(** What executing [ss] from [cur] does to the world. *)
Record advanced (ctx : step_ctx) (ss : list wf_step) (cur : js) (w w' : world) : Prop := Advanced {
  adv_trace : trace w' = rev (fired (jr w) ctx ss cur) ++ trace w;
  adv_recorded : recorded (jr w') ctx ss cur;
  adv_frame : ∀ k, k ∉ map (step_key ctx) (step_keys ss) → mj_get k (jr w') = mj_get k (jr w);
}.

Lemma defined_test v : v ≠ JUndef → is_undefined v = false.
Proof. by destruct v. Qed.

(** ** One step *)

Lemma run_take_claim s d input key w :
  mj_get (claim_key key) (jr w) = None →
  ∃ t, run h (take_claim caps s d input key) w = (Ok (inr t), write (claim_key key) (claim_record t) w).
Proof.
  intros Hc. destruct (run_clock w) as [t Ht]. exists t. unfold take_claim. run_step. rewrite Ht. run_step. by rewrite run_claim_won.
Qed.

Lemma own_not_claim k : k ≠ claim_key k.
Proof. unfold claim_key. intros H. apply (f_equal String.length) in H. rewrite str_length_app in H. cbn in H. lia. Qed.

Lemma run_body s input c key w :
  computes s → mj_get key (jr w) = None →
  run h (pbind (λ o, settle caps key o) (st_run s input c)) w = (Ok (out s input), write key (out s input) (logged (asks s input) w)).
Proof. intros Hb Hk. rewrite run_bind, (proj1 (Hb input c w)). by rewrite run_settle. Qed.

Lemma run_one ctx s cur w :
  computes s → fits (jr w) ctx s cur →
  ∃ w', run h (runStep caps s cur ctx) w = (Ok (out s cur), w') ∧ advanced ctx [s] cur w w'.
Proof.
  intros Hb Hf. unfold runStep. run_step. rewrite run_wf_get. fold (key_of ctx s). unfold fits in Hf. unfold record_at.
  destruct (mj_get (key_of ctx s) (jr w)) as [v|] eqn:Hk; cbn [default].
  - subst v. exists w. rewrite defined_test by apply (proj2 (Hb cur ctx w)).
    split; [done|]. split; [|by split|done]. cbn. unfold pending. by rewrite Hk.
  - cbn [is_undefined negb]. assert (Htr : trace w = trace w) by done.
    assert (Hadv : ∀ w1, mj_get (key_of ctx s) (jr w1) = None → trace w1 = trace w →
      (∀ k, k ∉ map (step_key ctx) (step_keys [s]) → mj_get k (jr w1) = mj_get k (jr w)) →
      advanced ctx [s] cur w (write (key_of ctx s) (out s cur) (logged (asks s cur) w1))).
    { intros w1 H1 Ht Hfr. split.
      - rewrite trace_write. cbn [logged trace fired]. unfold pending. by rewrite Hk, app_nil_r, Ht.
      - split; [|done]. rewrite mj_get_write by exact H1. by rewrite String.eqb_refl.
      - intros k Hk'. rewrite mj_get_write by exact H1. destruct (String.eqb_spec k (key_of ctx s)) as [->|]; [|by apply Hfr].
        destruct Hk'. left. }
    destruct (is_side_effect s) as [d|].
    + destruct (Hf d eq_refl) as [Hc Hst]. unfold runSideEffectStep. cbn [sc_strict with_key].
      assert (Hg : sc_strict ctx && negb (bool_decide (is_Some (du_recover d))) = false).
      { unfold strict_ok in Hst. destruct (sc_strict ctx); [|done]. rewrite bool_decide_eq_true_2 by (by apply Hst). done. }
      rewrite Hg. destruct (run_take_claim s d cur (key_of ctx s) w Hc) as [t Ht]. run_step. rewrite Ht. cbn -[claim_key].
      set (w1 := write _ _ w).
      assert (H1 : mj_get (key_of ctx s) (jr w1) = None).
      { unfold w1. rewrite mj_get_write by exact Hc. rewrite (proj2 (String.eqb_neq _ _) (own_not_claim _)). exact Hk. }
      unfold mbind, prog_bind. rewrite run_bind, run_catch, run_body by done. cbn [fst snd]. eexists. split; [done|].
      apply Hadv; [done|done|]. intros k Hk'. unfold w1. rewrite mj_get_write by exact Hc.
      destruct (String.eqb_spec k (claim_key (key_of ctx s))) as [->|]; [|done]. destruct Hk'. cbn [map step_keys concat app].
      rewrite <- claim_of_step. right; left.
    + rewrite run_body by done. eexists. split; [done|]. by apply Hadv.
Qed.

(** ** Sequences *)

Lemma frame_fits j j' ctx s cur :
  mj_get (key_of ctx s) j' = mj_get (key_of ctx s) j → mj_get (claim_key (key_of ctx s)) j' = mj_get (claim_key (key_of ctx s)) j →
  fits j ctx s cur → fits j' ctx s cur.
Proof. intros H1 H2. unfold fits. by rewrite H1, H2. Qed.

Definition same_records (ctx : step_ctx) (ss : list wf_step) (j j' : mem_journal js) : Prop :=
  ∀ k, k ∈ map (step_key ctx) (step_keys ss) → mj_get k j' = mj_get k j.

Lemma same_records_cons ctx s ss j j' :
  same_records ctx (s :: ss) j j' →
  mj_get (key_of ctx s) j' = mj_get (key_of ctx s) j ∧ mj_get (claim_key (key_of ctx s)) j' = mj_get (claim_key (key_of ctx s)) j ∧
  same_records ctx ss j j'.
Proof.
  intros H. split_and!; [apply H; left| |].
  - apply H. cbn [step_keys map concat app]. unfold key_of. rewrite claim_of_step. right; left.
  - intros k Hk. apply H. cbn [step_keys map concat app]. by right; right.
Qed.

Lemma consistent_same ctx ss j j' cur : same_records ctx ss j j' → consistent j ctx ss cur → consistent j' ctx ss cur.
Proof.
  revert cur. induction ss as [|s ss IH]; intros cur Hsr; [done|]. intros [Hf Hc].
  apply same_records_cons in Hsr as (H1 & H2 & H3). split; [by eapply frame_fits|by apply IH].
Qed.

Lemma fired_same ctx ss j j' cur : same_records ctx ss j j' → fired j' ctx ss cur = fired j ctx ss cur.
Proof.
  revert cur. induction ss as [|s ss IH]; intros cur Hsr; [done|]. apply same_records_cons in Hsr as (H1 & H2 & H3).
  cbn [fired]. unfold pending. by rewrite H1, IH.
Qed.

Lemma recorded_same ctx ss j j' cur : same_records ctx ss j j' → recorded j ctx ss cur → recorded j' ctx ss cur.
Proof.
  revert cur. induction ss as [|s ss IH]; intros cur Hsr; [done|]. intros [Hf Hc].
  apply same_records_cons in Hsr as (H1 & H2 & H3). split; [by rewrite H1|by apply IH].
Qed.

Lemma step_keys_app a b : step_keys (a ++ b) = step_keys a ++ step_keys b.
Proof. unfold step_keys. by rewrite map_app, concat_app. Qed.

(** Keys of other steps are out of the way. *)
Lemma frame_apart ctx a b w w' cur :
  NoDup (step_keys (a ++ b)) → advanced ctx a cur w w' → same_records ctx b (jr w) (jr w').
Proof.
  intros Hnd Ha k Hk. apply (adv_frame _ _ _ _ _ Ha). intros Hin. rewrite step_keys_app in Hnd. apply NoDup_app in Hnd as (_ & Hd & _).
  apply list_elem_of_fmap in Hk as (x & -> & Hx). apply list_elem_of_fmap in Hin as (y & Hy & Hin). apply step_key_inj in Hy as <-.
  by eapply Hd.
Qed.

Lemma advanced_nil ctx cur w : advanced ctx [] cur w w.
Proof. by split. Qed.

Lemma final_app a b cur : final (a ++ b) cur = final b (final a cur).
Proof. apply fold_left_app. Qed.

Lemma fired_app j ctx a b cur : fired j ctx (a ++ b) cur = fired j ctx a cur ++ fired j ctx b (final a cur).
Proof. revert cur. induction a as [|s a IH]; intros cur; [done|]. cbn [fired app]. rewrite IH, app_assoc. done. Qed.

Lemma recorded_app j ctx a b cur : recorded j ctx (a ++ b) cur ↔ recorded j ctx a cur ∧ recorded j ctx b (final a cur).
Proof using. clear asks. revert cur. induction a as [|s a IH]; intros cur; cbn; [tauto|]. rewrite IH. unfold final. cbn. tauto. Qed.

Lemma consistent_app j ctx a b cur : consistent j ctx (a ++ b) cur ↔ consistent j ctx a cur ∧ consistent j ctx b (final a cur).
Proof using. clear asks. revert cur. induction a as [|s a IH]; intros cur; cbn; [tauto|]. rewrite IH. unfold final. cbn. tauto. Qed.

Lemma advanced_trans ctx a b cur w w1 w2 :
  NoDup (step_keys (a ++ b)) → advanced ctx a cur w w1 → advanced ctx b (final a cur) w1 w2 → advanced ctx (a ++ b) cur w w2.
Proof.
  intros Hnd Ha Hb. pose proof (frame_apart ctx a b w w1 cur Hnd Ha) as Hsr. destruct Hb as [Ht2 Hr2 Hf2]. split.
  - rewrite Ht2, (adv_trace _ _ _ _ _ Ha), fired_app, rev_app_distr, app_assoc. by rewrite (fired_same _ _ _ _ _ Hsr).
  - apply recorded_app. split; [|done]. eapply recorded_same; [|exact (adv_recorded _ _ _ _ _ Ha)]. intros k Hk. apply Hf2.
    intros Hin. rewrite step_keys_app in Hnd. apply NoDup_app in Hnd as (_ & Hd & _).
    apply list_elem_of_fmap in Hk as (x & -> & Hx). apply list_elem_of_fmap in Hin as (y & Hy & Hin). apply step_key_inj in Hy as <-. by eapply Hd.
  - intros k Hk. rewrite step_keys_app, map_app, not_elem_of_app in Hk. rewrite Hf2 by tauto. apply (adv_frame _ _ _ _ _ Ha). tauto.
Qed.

=======

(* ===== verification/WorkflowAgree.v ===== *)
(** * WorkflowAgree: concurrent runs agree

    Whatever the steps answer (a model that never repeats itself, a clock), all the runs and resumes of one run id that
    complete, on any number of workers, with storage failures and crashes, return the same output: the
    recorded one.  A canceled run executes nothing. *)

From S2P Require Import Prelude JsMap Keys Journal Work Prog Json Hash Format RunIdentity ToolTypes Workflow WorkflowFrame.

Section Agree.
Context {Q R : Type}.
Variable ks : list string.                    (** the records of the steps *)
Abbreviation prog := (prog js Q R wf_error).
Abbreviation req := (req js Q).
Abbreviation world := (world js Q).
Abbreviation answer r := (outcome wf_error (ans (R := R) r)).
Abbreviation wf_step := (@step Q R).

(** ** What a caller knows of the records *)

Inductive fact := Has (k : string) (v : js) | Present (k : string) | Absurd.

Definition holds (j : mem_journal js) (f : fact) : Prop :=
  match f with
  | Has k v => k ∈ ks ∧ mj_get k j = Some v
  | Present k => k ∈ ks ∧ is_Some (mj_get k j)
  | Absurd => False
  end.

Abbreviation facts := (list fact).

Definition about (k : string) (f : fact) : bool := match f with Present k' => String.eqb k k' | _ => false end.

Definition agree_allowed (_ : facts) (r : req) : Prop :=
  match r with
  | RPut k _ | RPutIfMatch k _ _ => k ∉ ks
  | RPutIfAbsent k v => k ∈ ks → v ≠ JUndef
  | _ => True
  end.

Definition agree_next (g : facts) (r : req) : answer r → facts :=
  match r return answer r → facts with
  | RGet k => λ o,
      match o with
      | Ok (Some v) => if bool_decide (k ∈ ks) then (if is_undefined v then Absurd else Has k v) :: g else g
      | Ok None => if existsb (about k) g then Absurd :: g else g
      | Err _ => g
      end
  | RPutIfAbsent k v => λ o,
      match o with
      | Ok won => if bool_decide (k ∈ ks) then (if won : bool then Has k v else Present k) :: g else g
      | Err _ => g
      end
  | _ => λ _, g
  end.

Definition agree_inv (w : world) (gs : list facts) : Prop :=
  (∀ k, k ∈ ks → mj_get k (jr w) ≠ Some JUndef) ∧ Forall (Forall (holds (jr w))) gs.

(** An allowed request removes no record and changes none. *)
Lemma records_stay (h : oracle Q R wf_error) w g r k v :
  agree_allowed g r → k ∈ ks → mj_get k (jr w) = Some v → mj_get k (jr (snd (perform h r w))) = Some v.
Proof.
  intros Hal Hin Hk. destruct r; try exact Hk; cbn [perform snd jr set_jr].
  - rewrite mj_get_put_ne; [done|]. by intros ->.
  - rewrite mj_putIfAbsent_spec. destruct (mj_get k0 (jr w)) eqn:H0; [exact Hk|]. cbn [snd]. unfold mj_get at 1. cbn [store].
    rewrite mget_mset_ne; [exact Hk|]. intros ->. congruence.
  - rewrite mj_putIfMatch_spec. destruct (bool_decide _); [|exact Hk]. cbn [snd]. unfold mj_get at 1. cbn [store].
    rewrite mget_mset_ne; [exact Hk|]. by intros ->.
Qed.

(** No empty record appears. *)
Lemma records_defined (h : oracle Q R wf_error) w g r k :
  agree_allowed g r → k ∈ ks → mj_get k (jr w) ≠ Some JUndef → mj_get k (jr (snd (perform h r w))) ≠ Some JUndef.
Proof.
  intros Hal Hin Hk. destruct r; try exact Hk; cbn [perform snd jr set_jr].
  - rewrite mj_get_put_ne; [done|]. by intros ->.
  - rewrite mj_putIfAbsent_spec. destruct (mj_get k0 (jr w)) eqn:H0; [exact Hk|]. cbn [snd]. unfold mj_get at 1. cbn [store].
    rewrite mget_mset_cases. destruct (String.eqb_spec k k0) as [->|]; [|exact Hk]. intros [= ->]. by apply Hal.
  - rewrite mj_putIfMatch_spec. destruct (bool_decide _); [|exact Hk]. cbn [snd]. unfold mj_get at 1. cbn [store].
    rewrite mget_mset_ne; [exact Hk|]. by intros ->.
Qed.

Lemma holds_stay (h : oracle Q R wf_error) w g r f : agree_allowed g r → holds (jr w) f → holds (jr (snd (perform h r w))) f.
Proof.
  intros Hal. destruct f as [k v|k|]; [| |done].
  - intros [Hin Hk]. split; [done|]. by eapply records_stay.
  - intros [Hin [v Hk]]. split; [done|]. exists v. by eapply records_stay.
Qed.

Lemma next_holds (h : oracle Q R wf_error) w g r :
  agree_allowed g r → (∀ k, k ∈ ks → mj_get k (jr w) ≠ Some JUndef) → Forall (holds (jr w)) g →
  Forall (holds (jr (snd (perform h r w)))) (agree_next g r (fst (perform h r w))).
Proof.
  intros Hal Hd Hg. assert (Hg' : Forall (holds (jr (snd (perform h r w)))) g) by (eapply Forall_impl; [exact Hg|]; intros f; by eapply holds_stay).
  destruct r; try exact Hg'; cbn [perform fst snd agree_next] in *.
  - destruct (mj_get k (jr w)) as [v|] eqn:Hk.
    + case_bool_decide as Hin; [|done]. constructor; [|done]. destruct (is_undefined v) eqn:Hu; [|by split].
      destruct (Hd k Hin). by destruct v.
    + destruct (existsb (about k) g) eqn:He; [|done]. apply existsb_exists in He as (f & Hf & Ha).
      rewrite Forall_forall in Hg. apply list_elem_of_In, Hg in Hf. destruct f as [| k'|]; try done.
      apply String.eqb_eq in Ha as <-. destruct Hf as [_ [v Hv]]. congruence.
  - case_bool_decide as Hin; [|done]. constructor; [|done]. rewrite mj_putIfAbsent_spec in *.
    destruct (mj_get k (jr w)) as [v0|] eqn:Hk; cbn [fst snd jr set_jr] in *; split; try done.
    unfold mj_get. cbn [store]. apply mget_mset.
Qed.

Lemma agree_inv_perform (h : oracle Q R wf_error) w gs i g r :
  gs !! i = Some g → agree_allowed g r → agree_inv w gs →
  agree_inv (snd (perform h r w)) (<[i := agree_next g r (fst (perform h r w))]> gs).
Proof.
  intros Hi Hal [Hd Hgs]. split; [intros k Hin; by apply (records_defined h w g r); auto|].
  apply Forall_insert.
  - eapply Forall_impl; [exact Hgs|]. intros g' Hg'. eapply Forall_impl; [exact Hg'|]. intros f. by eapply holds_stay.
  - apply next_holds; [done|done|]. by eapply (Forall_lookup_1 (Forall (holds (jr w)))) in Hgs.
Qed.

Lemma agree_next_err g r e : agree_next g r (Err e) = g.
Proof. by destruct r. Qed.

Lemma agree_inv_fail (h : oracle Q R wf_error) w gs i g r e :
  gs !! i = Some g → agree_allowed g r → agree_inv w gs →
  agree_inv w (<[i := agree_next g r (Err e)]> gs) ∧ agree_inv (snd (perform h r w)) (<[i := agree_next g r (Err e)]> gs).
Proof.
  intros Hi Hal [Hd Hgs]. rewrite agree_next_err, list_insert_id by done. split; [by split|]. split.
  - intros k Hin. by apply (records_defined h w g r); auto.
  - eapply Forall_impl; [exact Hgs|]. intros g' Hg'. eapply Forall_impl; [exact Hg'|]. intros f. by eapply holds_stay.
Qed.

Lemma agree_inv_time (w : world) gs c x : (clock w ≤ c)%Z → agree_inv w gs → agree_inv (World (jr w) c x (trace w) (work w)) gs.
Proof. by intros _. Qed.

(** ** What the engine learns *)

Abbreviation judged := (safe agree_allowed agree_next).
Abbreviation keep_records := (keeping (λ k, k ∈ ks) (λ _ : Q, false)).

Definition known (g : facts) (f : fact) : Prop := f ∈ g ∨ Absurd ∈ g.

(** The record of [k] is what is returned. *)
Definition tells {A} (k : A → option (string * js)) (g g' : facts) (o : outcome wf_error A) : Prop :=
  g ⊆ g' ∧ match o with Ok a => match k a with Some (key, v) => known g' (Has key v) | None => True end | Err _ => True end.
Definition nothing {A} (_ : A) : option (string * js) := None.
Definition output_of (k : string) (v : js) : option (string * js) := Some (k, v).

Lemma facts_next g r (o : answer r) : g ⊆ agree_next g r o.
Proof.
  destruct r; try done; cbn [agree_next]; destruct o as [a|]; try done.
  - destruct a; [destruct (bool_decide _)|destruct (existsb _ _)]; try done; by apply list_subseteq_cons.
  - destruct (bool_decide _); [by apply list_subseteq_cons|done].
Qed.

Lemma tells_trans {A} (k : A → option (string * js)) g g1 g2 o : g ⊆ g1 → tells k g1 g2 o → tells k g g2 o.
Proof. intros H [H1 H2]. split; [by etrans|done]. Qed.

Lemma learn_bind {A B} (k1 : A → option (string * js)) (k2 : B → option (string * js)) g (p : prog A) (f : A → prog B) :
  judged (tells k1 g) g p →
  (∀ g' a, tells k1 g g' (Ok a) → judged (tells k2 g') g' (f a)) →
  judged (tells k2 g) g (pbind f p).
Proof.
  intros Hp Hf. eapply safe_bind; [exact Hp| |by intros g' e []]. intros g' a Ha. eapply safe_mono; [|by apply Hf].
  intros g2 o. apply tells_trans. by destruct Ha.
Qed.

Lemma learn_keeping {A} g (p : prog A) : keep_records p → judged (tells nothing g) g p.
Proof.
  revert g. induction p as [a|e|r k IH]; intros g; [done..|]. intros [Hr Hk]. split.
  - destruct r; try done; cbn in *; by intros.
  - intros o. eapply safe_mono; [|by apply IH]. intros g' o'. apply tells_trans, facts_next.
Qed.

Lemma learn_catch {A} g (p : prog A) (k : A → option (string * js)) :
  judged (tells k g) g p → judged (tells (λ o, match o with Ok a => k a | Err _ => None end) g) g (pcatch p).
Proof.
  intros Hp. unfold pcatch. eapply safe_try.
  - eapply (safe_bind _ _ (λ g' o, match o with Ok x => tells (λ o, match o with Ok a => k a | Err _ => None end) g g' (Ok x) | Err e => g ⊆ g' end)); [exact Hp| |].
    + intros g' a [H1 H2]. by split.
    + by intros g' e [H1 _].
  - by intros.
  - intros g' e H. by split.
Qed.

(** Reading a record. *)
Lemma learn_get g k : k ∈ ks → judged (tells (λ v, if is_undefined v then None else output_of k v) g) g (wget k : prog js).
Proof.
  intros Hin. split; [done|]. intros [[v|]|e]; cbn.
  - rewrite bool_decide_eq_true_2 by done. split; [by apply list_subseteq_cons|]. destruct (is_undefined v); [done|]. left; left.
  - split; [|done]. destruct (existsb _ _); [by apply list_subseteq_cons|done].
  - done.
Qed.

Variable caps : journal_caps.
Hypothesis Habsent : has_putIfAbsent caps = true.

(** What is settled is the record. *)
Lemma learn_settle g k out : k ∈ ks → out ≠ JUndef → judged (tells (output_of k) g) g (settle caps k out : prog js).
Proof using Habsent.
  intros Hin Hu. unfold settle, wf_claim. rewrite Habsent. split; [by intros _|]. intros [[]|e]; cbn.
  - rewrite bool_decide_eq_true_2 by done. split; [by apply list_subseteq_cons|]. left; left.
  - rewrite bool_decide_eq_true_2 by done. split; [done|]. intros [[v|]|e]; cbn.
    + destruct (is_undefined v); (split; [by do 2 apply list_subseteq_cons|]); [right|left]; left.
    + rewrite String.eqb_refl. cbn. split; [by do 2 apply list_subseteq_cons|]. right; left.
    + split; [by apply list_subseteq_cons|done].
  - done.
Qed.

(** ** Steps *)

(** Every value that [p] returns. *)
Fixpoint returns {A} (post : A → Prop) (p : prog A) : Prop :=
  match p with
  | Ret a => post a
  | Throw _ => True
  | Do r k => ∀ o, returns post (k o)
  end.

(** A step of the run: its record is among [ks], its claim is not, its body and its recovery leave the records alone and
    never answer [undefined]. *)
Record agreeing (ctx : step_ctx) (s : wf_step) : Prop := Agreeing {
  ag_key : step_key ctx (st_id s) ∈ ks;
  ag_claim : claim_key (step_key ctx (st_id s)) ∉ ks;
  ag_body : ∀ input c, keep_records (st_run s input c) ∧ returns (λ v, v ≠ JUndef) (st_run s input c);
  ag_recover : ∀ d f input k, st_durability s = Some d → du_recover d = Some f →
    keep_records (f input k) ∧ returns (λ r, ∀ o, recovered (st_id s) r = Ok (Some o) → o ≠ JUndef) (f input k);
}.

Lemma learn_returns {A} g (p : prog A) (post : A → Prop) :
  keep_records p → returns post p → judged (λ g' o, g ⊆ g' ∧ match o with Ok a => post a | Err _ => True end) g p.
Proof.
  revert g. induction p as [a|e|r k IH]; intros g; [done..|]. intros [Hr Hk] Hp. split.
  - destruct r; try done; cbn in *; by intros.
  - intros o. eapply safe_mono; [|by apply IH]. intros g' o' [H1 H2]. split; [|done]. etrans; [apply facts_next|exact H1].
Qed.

=======

**Task requirements**
The lines above that hold the word "negb" are the ones to copy.

**Exercise output**
  - cbn [is_undefined negb]. assert (Htr : trace w = trace w) by done.
      assert (Hg : sc_strict ctx && negb (bool_decide (is_Some (du_recover d))) = false).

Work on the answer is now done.